- _DIRECTIONS_
Using the records below, give again exactly the lines from the line that contains "MazeInv W H" through the line that contains "rewrite (prims_push_if_eq W H maze wanted (0 <? x)", both ends included, and only those.

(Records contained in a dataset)

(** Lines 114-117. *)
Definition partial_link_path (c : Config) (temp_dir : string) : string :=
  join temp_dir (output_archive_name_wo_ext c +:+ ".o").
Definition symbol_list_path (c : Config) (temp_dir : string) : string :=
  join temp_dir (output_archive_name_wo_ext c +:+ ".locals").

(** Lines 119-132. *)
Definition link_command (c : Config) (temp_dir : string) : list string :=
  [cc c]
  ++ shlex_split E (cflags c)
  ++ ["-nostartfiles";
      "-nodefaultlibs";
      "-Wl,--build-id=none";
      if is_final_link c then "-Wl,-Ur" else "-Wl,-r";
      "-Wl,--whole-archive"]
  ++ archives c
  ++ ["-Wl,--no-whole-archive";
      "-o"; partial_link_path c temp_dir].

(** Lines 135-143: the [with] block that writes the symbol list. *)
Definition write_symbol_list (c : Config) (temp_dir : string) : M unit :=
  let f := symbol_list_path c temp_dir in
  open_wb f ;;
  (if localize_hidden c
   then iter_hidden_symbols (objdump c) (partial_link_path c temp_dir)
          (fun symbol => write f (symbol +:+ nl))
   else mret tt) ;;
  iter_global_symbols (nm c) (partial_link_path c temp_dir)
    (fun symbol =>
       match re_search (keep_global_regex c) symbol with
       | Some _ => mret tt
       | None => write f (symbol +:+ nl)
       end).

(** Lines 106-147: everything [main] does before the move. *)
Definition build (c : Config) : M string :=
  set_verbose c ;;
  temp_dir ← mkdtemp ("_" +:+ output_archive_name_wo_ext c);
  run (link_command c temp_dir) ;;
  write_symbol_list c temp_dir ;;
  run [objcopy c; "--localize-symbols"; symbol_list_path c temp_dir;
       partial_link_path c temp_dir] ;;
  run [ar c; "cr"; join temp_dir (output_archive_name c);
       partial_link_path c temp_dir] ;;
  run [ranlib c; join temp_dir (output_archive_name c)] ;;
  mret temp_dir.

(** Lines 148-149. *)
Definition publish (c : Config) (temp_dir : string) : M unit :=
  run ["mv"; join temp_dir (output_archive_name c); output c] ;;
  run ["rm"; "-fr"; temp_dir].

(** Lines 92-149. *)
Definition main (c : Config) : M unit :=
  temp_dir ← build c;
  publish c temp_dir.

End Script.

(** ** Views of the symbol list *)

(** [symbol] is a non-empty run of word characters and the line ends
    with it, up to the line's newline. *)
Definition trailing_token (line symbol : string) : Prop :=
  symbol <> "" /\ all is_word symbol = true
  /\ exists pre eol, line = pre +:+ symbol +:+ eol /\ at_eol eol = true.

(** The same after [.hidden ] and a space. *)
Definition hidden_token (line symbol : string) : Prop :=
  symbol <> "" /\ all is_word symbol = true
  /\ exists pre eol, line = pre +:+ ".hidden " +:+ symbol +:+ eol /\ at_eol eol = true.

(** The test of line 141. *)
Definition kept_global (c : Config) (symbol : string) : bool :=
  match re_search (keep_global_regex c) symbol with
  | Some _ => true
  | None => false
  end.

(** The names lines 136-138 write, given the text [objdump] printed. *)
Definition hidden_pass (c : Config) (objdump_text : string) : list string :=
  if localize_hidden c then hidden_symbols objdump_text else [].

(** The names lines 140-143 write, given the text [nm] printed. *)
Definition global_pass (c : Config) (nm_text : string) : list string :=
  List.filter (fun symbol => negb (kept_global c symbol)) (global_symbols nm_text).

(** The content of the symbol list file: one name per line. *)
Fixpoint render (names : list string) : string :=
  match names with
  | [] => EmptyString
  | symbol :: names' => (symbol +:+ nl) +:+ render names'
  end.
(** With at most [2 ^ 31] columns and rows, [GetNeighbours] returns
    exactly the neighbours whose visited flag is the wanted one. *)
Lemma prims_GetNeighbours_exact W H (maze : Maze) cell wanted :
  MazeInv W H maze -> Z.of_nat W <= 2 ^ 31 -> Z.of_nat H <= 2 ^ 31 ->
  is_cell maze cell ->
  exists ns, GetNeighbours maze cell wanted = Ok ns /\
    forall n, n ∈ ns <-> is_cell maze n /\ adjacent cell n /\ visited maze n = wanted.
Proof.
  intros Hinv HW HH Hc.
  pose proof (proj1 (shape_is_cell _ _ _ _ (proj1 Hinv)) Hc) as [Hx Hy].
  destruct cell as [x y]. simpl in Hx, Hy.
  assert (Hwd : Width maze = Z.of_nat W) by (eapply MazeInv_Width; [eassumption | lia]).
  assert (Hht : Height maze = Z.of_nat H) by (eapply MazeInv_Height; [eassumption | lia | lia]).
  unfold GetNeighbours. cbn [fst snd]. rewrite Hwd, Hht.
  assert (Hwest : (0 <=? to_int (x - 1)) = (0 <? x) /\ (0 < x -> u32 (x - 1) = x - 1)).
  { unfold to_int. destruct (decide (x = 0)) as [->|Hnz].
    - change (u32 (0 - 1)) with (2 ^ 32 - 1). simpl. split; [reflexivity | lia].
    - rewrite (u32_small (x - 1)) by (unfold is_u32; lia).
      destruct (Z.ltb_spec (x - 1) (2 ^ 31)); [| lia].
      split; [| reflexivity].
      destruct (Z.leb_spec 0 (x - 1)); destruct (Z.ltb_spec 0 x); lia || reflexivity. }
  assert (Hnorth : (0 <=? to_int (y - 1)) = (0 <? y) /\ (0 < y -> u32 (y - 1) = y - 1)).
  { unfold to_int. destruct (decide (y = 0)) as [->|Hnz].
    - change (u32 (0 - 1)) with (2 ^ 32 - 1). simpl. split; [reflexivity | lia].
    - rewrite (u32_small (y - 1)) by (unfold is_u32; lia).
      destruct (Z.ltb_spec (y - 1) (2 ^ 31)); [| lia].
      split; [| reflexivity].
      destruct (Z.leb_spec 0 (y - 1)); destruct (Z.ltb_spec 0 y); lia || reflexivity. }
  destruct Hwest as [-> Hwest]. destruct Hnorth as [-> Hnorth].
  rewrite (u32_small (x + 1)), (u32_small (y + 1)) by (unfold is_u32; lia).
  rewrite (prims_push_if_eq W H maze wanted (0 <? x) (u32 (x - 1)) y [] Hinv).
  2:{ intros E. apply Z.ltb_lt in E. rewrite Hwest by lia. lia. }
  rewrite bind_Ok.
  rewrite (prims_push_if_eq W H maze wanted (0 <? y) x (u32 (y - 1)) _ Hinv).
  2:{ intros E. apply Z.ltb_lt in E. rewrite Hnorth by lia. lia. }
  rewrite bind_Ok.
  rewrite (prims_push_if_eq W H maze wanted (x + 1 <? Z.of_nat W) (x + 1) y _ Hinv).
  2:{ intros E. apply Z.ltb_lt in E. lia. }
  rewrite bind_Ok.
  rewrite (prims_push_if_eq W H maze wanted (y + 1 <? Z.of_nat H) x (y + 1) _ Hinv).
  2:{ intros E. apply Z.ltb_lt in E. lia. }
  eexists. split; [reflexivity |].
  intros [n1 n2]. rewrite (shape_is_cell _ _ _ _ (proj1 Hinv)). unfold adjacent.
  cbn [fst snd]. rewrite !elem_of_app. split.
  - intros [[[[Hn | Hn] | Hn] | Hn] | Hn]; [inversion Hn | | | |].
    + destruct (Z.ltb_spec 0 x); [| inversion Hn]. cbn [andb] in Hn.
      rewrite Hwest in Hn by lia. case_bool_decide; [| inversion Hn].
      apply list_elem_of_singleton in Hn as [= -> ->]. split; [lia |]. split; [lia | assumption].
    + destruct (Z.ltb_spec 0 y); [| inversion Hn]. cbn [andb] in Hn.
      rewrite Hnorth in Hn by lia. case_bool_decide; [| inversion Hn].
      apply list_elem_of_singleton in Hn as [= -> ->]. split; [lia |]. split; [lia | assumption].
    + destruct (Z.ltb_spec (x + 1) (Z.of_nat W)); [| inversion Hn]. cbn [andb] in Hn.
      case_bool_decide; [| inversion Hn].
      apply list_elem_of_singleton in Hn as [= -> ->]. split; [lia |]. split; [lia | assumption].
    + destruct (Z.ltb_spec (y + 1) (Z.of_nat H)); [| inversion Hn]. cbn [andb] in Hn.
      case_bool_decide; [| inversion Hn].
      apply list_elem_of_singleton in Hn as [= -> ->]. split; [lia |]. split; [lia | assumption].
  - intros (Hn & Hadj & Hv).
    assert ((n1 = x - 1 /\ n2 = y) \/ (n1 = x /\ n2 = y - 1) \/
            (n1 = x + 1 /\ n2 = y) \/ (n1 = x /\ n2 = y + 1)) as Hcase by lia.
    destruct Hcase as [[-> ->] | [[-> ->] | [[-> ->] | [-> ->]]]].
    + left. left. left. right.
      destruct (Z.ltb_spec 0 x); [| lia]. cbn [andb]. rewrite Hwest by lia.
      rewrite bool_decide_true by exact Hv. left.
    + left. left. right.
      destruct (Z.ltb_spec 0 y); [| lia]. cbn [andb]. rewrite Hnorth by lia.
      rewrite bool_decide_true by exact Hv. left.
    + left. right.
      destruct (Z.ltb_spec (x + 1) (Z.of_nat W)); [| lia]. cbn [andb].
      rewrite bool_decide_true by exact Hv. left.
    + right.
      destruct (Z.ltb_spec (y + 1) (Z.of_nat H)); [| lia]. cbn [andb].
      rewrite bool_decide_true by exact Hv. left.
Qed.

==

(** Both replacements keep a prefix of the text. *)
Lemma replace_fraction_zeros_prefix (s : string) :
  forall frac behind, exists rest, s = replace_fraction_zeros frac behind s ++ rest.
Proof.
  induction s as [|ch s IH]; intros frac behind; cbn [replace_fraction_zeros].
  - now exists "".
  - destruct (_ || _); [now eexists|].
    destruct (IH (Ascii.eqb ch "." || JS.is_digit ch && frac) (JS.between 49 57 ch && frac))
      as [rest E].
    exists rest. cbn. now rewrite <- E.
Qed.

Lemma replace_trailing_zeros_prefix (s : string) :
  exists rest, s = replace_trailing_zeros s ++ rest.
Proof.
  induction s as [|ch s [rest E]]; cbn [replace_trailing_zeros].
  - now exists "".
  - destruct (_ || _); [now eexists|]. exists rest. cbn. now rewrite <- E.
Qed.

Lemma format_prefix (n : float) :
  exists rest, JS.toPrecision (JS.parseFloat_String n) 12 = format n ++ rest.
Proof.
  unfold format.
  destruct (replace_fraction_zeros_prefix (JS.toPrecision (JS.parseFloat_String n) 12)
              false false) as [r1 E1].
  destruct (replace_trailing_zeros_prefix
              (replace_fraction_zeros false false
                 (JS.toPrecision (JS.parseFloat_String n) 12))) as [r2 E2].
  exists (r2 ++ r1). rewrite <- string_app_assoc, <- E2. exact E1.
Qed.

- _WRITTEN RESPONSE_
  MazeInv W H maze -> Z.of_nat W <= 2 ^ 31 -> Z.of_nat H <= 2 ^ 31 ->
  is_cell maze cell ->
  exists ns, GetNeighbours maze cell wanted = Ok ns /\
    forall n, n ∈ ns <-> is_cell maze n /\ adjacent cell n /\ visited maze n = wanted.
Proof.
  intros Hinv HW HH Hc.
  pose proof (proj1 (shape_is_cell _ _ _ _ (proj1 Hinv)) Hc) as [Hx Hy].
  destruct cell as [x y]. simpl in Hx, Hy.
  assert (Hwd : Width maze = Z.of_nat W) by (eapply MazeInv_Width; [eassumption | lia]).
  assert (Hht : Height maze = Z.of_nat H) by (eapply MazeInv_Height; [eassumption | lia | lia]).
  unfold GetNeighbours. cbn [fst snd]. rewrite Hwd, Hht.
  assert (Hwest : (0 <=? to_int (x - 1)) = (0 <? x) /\ (0 < x -> u32 (x - 1) = x - 1)).
  { unfold to_int. destruct (decide (x = 0)) as [->|Hnz].
    - change (u32 (0 - 1)) with (2 ^ 32 - 1). simpl. split; [reflexivity | lia].
    - rewrite (u32_small (x - 1)) by (unfold is_u32; lia).
      destruct (Z.ltb_spec (x - 1) (2 ^ 31)); [| lia].
      split; [| reflexivity].
      destruct (Z.leb_spec 0 (x - 1)); destruct (Z.ltb_spec 0 x); lia || reflexivity. }
  assert (Hnorth : (0 <=? to_int (y - 1)) = (0 <? y) /\ (0 < y -> u32 (y - 1) = y - 1)).
  { unfold to_int. destruct (decide (y = 0)) as [->|Hnz].
    - change (u32 (0 - 1)) with (2 ^ 32 - 1). simpl. split; [reflexivity | lia].
    - rewrite (u32_small (y - 1)) by (unfold is_u32; lia).
      destruct (Z.ltb_spec (y - 1) (2 ^ 31)); [| lia].
      split; [| reflexivity].
      destruct (Z.leb_spec 0 (y - 1)); destruct (Z.ltb_spec 0 y); lia || reflexivity. }
  destruct Hwest as [-> Hwest]. destruct Hnorth as [-> Hnorth].
  rewrite (u32_small (x + 1)), (u32_small (y + 1)) by (unfold is_u32; lia).
  rewrite (prims_push_if_eq W H maze wanted (0 <? x) (u32 (x - 1)) y [] Hinv).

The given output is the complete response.